(Records drawn from a dataset)
++++++++++
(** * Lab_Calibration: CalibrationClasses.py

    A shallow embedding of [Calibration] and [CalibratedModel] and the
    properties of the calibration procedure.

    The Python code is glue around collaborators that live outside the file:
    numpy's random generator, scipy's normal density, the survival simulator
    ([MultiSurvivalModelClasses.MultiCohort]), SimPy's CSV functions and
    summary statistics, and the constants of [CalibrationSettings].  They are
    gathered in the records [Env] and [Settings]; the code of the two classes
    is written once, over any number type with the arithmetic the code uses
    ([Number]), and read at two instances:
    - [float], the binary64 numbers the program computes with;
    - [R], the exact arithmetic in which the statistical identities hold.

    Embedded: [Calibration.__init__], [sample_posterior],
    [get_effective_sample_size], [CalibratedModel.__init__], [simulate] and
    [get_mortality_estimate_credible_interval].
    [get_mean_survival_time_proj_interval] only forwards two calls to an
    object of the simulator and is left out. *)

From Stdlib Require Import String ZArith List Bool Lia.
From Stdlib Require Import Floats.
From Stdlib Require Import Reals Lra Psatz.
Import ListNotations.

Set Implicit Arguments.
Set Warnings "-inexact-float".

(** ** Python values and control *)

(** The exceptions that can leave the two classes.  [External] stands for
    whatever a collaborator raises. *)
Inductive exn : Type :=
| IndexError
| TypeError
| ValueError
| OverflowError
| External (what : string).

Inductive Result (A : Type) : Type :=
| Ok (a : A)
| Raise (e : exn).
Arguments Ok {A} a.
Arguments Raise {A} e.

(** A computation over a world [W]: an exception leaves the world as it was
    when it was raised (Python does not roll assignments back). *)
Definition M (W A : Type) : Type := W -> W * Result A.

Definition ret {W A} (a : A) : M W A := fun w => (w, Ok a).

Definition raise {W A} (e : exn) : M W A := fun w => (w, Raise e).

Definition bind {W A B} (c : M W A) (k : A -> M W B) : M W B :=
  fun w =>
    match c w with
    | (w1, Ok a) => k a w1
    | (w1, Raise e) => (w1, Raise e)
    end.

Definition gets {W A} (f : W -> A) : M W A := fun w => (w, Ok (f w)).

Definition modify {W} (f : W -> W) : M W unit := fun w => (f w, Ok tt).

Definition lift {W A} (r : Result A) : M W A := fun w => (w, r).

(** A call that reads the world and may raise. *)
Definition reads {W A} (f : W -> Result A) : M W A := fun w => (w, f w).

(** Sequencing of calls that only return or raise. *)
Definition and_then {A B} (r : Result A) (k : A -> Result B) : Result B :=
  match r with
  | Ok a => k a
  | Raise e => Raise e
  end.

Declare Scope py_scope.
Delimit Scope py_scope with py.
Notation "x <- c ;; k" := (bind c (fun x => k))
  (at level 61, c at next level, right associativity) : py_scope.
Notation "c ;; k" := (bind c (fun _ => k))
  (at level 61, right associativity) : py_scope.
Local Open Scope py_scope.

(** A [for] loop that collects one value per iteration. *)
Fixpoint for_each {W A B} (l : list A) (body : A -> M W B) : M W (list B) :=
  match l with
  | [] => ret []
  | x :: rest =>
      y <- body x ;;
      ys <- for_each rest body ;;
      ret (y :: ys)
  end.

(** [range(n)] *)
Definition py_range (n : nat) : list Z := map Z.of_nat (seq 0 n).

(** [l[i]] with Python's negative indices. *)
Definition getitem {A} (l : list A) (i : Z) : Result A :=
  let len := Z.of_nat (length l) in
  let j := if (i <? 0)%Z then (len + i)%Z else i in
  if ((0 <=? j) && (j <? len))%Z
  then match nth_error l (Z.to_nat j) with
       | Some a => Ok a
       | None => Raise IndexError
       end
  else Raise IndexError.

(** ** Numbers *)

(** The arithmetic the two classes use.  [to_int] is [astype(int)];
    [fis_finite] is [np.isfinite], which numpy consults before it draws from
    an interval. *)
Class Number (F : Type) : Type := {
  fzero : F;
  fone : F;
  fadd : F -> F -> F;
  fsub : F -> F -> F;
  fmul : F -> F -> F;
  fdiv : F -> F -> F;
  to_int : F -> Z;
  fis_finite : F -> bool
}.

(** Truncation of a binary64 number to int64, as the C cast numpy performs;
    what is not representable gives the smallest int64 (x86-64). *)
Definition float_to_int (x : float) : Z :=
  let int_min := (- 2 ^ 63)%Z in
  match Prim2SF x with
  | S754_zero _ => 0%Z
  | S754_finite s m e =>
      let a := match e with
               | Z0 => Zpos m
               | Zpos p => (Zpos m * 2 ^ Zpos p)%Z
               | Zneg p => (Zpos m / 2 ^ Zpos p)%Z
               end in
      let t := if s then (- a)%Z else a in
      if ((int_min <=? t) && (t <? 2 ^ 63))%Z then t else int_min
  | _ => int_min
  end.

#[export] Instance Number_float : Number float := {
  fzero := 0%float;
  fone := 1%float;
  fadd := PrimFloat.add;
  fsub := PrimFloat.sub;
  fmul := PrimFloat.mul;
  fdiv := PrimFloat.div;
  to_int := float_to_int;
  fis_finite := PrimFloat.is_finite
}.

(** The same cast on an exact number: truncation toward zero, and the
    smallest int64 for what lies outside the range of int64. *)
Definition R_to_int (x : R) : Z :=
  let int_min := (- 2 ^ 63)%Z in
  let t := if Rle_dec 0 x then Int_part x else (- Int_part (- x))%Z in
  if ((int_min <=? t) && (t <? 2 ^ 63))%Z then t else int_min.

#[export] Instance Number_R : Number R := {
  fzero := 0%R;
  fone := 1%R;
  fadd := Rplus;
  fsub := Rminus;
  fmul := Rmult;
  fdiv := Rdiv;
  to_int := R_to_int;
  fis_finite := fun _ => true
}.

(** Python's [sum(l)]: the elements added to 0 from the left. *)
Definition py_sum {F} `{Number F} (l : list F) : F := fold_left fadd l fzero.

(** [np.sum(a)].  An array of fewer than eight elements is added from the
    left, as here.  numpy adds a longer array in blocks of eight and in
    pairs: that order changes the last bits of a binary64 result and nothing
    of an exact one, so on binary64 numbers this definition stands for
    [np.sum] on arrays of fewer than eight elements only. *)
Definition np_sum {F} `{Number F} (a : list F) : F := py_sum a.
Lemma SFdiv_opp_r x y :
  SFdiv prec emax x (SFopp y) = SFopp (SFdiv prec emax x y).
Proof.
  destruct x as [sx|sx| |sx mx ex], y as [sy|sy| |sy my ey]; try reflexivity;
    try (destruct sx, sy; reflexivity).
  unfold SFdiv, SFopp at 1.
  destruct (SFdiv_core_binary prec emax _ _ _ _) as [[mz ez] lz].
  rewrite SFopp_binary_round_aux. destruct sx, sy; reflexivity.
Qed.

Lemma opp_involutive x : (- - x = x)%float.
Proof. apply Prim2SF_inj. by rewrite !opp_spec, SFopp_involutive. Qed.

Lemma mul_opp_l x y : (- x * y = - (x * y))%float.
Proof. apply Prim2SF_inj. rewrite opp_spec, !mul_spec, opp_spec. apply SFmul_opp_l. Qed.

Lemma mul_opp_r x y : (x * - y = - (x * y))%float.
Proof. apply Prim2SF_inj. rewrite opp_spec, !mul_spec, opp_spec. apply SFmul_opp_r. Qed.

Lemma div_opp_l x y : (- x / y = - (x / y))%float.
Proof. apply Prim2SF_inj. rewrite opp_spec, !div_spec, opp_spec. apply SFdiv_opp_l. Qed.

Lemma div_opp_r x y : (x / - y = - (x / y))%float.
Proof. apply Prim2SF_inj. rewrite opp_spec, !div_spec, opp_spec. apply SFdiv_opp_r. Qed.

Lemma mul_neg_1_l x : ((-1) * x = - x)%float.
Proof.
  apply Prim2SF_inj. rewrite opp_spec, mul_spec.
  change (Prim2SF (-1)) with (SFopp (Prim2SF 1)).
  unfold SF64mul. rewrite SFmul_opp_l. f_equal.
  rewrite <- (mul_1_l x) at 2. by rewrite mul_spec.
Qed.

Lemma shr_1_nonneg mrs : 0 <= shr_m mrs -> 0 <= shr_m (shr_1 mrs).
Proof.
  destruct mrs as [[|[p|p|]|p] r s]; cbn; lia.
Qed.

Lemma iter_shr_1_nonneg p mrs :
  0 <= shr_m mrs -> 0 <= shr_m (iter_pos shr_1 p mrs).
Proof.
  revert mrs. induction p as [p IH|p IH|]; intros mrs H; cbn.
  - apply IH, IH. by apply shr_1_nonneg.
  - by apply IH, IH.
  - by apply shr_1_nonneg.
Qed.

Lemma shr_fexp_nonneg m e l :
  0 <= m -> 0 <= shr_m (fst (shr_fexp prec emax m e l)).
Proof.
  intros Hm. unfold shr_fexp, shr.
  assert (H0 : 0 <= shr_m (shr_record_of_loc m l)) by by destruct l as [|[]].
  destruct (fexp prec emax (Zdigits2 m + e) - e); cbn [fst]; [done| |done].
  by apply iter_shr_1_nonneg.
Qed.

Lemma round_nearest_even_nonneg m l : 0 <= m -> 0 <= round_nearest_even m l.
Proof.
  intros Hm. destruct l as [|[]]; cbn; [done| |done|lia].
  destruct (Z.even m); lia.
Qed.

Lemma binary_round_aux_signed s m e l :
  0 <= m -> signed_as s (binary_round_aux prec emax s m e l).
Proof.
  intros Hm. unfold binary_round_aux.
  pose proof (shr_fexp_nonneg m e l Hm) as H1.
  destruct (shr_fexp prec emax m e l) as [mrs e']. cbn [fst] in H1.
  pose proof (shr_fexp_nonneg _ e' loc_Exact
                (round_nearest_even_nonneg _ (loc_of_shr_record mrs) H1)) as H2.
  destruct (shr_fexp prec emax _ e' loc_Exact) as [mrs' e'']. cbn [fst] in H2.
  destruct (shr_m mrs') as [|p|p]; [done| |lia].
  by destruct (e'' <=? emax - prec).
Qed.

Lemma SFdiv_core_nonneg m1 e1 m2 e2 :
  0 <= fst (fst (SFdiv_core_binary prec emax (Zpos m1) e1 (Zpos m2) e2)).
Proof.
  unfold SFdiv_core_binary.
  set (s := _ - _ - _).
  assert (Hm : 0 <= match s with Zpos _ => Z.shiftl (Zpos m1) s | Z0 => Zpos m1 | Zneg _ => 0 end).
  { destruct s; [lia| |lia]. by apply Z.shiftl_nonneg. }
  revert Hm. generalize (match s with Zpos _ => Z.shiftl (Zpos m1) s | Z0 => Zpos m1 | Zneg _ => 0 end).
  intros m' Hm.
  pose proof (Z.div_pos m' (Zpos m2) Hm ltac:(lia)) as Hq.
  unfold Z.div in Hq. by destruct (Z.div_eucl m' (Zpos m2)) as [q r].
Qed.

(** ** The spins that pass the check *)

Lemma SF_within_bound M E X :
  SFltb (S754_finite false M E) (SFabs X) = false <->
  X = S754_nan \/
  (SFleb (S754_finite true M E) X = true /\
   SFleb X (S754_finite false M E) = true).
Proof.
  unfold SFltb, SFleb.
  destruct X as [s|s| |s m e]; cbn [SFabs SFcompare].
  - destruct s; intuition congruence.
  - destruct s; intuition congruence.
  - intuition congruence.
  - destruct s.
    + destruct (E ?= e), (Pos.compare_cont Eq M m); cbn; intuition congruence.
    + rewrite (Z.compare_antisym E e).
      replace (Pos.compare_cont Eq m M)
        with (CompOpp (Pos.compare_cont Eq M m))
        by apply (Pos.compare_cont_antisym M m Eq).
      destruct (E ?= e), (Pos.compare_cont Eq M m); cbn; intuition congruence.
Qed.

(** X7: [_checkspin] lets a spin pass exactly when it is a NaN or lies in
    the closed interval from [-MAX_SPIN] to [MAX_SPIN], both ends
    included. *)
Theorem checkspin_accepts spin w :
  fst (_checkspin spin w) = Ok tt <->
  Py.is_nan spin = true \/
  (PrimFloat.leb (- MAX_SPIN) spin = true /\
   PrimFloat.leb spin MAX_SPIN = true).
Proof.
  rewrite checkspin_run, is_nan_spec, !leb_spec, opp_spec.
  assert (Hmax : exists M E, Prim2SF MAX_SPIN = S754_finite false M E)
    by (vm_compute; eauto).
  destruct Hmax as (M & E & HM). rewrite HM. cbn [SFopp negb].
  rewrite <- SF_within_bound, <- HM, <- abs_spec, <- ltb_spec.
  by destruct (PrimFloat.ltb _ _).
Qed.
++++++++++
- _WHAT YOU SHOULD DO_
Repeat the entries above verbatim, but only from the line that has "(w, Raise e)." down to the line that has "(f w, Ok tt).", inclusive.

- _ANSWER AREA_
Definition raise {W A} (e : exn) : M W A := fun w => (w, Raise e).

Definition bind {W A B} (c : M W A) (k : A -> M W B) : M W B :=
  fun w =>
    match c w with
    | (w1, Ok a) => k a w1
    | (w1, Raise e) => (w1, Raise e)
    end.

Definition gets {W A} (f : W -> A) : M W A := fun w => (w, Ok (f w)).

Definition modify {W} (f : W -> W) : M W unit := fun w => (f w, Ok tt).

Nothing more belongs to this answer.